L'imposta di cui al d.lgs. 446/1997 concerne, a differenza delle altre imposte dirette, non il reddito o il patrimonio in sé, ma lo svolgimento di un'attività autonomamente organizzata per la produzione di beni e servizi. Quindi, in questo quadro normativo, mentre il reddito derivante dall'impresa familiare e risultante alla dichiarazione dei redditi viene imputato, a determinate condizioni, proporzionalmente alla rispettiva quota di partecipazione dei partecipanti (ma l'imprenditore deve essere titolare come minimo del 51%), l'imprenditore familiare, non i familiari collaboratori, è anche soggetto passivo IRAP. Ciò perché l’imposta colpisce il valore della produzione netta dell'impresa e la collaborazione dei partecipanti all'impresa familiare integra quel quid pluris dotato di attitudine a produrre una ricchezza ulteriore (o valore aggiunto) rispetto a quella conseguibile con il solo apporto lavorativo personale del titolare (etero-organizzazione dell'esercente l'attività).

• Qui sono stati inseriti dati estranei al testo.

(** The loop completes when every destination exists or can be written;
    each of them has a file afterwards, and each one that existed was
    reported. *)
Lemma copy_to_destinations_completes tmp dests w :
  is_Some (fs w !! tmp) ->
  Forall (fun dest => is_Some (fs w !! dest) \/ writable E dest = true) dests ->
  exists w',
    copy_to_destinations E tmp dests w = (Ok tt, w') /\
    (forall dest, dest ∈ dests -> is_Some (fs w' !! dest)) /\
    (forall dest, dest ∈ dests -> is_Some (fs w !! dest) ->
       EPrint (dquote +:+ dest +:+ dquote +:+ " already exists") ∈ trace w') /\
    (forall e, e ∈ trace w -> e ∈ trace w').
Proof.
  revert w. induction dests as [|d rest IH]; intros w [content Ht] Hall.
  - exists w. split; [reflexivity|]. split; [|split]; auto.
    + intros dest Hin. by apply elem_of_nil in Hin.
    + intros dest Hin. by apply elem_of_nil in Hin.
  - apply Forall_cons in Hall as [Hd Hall].
    rewrite copy_to_destinations_cons. cbv zeta.
    destruct (fs w !! d) as [c|] eqn:Hfd.
    + edestruct (IH (World (sess w) (fs w)
                       ((trace w ++ (if verbose (sess w)
                                     then [EPrint ("Copy to " +:+ d)] else [])) ++
                        [EPrint (dquote +:+ d +:+ dquote +:+ " already exists")])))
        as (w' & Hrun & Hfiles & Hprints & Htr); [cbn [fs]; eauto | exact Hall |].
      exists w'. split; [exact Hrun|]. cbn [fs trace] in *.
      split; [|split].
      * intros dest Hin. apply elem_of_cons in Hin as [->|Hin]; [|auto].
        apply copy_to_destinations_keeps in Hrun as [_ Hf].
        eexists. apply Hf. exact Hfd.
      * intros dest Hin Hex. apply elem_of_cons in Hin as [->|Hin]; [|auto].
        apply Htr, elem_of_app. right. by apply list_elem_of_singleton.
      * intros e He. apply Htr. rewrite !elem_of_app. auto.
    + destruct Hd as [[? ?]|Hw]; [discriminate|]. rewrite Ht, Hw.
      edestruct (IH (World (sess w) (<[d := content]> (fs w))
                       ((trace w ++ (if verbose (sess w)
                                     then [EPrint ("Copy to " +:+ d)] else [])) ++
                        [ECopyfile tmp d])))
        as (w' & Hrun & Hfiles & Hprints & Htr).
      * cbn [fs]. destruct (decide (d = tmp)) as [->|Hne];
          [rewrite lookup_insert_eq | rewrite lookup_insert_ne by done]; eauto.
      * eapply Forall_impl; [exact Hall|]. cbn [fs]. intros p [[x Hx]|Hp]; [|auto].
        left. destruct (decide (d = p)) as [->|Hne];
          [rewrite lookup_insert_eq | rewrite lookup_insert_ne by done]; eauto.
      * exists w'. split; [exact Hrun|]. cbn [fs trace] in *.
        split; [|split].
        -- intros dest Hin. apply elem_of_cons in Hin as [->|Hin]; [|auto].
           apply copy_to_destinations_keeps in Hrun as [_ Hf].
           eexists. apply Hf. cbn [fs]. apply lookup_insert_eq.
        -- intros dest Hin Hex. apply elem_of_cons in Hin as [->|Hin].
           ++ rewrite Hfd in Hex. by destruct Hex.
           ++ apply Hprints; [exact Hin|].
              destruct Hex as [x Hx].
              destruct (decide (d = dest)) as [->|Hne]; [congruence|].
              rewrite lookup_insert_ne by done. eauto.
        -- intros e He. apply Htr. rewrite !elem_of_app. auto.
Qed.

End CopyLoop.

(** ** Downloading a document *)

Section Download.

Context (E : env).
(** * helpposuomi: the "latest Yle article" scraper

    A shallow embedding of [src/scraper.js] and of its stdout-only sibling
    [src/unnamed/part_000], with the properties the specification states
    about them.

    - JavaScript strings are sequences of UTF-16 code units: [jsstring] is
      [list N].  The built-in string methods the scripts call ([split],
      [join], [trim], [replace] with the regular expression [/\s+/g],
      [replaceAll], [startsWith]) are written out as list functions.
    - The Playwright driver, the clock, the URL constructor and the file
      system are the environment of a run.  A [World] fixes how each
      awaited call settles (resolves with a value or rejects with an
      error).
    - A run is a computation in a small writer/exception monad [M]: it
      yields a value or throws, and leaves the trace of the driver,
      console and file-system calls it made. *)

From Stdlib Require Import List NArith Bool Ascii String Lia.
Import ListNotations.

Local Open Scope N_scope.
Local Open Scope list_scope.

(* ===================================================================== *)
(** * JavaScript strings *)
(* ===================================================================== *)

Module JS.

(** A string is the list of its UTF-16 code units. *)
Definition char16 := N.
Definition jsstring := list char16.
(** * Liveblocks client: the client factory, the wire codes and the CRDT node kernel

    A shallow embedding of
    - [createClient] with its room pool ([getRoom], [enter], [leave]),
      [getThrottleDelayFromOptions] and [prepareAuthentication];
    - the [ClientMsgCode] enum and the [ClientMsg] union;
    - [AbstractCrdt] and [LiveRegister].

    JavaScript values that the code inspects at run time ([typeof], [||],
    [!], [== null]) are kept as a tagged union; numbers are IEEE 754
    binary64 values, as in the language. *)

From Stdlib Require Import ZArith Bool List.
From Stdlib Require Import Floats.
From stdpp Require Import gmap strings pretty.
Import ListNotations.

Local Open Scope string_scope.

(** ** JavaScript values and exceptions *)

Module Js.

(** Identity of a heap object (a function, a room, a CRDT node). *)
Definition ObjId := positive.

Inductive JsValue :=
| JUndefined
| JNull
| JBoolean (b : bool)
| JNumber (f : float)
| JString (s : string)
| JFunction (fn : ObjId)
| JObject (o : ObjId).

(** The [typeof] operator. *)
Definition typeof (v : JsValue) : string :=
  match v with
  | JUndefined => "undefined"
  | JNull => "object"
  | JBoolean _ => "boolean"
  | JNumber _ => "number"
  | JString _ => "string"
  | JFunction _ => "function"
  | JObject _ => "object"
  end.

(** [ToBoolean]: the values that count as true in [if], [!] and [||]. *)
Definition truthy (v : JsValue) : bool :=
  match v with
  | JUndefined | JNull => false
  | JBoolean b => b
  | JNumber f => negb (PrimFloat.eqb f 0%float || PrimFloat.is_nan f)
  | JString s => negb (String.eqb s "")
  | JFunction _ | JObject _ => true
  end.

(** [a || b] *)
Definition or_else (a b : JsValue) : JsValue := if truthy a then a else b.

(** Result of evaluating an expression or a call: a value, or a thrown
    [Error] with its message. *)
Inductive Outcome (A : Type) :=
| Ret (a : A)
| Throw (message : string).
Arguments Ret {A} a.
Arguments Throw {A} message.

Definition is_Ret {A} (o : Outcome A) : bool :=
  match o with Ret _ => true | Throw _ => false end.

(** Code that reads and writes mutable state of type [S] and may throw.
    What was written before a [throw] stays written, as in the language. *)
Definition StateExn (S A : Type) : Type := S -> Outcome A * S.

#[export] Instance StateExn_ret {S} : MRet (StateExn S) :=
  fun A (a : A) (s : S) => (Ret a, s).

#[export] Instance StateExn_bind {S} : MBind (StateExn S) :=
  fun A B (k : A -> StateExn S B) (m : StateExn S A) (s : S) =>
    match m s with
    | (Ret a, s') => k a s'
    | (Throw e, s') => (Throw e, s')
    end.

Definition throw {S A} (message : string) : StateExn S A :=
  fun s => (Throw message, s).

Definition get {S} : StateExn S S := fun s => (Ret s, s).

Definition modify {S} (f : S -> S) : StateExn S unit := fun s => (Ret tt, f s).

(** A computation that only throws or returns, run inside stateful code. *)
Definition lift {S A} (o : Outcome A) : StateExn S A := fun s => (o, s).

Lemma if_orb_r {A} (b : bool) (x y : A) : (if b || true then x else y) = x.
Proof. destruct b; reflexivity. Qed.

End Js.
Import Js.

(** ** Comparison of binary64 numbers *)

Module Number.

(** [80 <= f && f <= 1000], the range the error message names. *)
Definition between (lo hi f : float) : bool :=
  PrimFloat.leb lo f && PrimFloat.leb f hi.
(** Two rows at different positions that pass a test make the filter at
    least two long. *)
Lemma filter_length_two {A : Type} (f : A -> bool) (l : list A)
    (i j : nat) (a b : A) :
  nth_error l i = Some a -> nth_error l j = Some b -> i <> j ->
  f a = true -> f b = true -> (2 <= List.length (filter f l))%nat.
Proof.
  revert i j. induction l as [|x l IH]; intros i j Hi Hj Hne Ha Hb.
  - destruct i; discriminate.
  - destruct i as [|i], j as [|j]; cbn in Hi, Hj; [congruence| | |].
    + injection Hi as ->. cbn. rewrite Ha. cbn.
      apply nth_error_In in Hj.
      pose proof (filter_length_In f l b Hj Hb). lia.
    + injection Hj as ->. cbn. rewrite Hb. cbn.
      apply nth_error_In in Hi.
      pose proof (filter_length_In f l a Hi Ha). lia.
    + assert (Hij : i <> j) by congruence.
      pose proof (IH i j Hi Hj Hij Ha Hb). cbn.
      destruct (f x); cbn; lia.
Qed.

Lemma opt_eqb_refl (a : option string) : opt_eqb String.eqb a a = true.
Proof. destruct a; cbn; [apply String.eqb_refl|reflexivity]. Qed.

Lemma same_tx_of_keys (a b : LedgerEntry) :
  userId (event a) = userId (event b) -> id (event a) = id (event b) ->
  same_tx a b = true.
Proof. unfold same_tx. intros -> ->. rewrite !opt_eqb_refl. reflexivity. Qed.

L’elencazione delle figure che sono soggette al tributo, contenuto nell'art.3 d.lgs. n. 446/1997, è esemplificativa e non tassativa.

Commento

(di Daniele Minussi)
Il titolare dell'impresa familiare deve provvedere al versamento dell'IRAP relativamente ai redditi aziendali; non altrettanto è a dirsi per quanto attiene ai collaboratori, con ciò rafforzandosi l'impostazione teorica del tutto prevalente secondo la quale l'impresa familiare null'altro è se non un'impresa individuale in relazione alla quale, per finalità fiscali, viene ripartito il reddito delle persone fisiche anche in capo ai collaboratori (ferma restando la quota minima del 51% in capo al titolare). Il detto principio, per l'appunto, non si applica all'IRAP.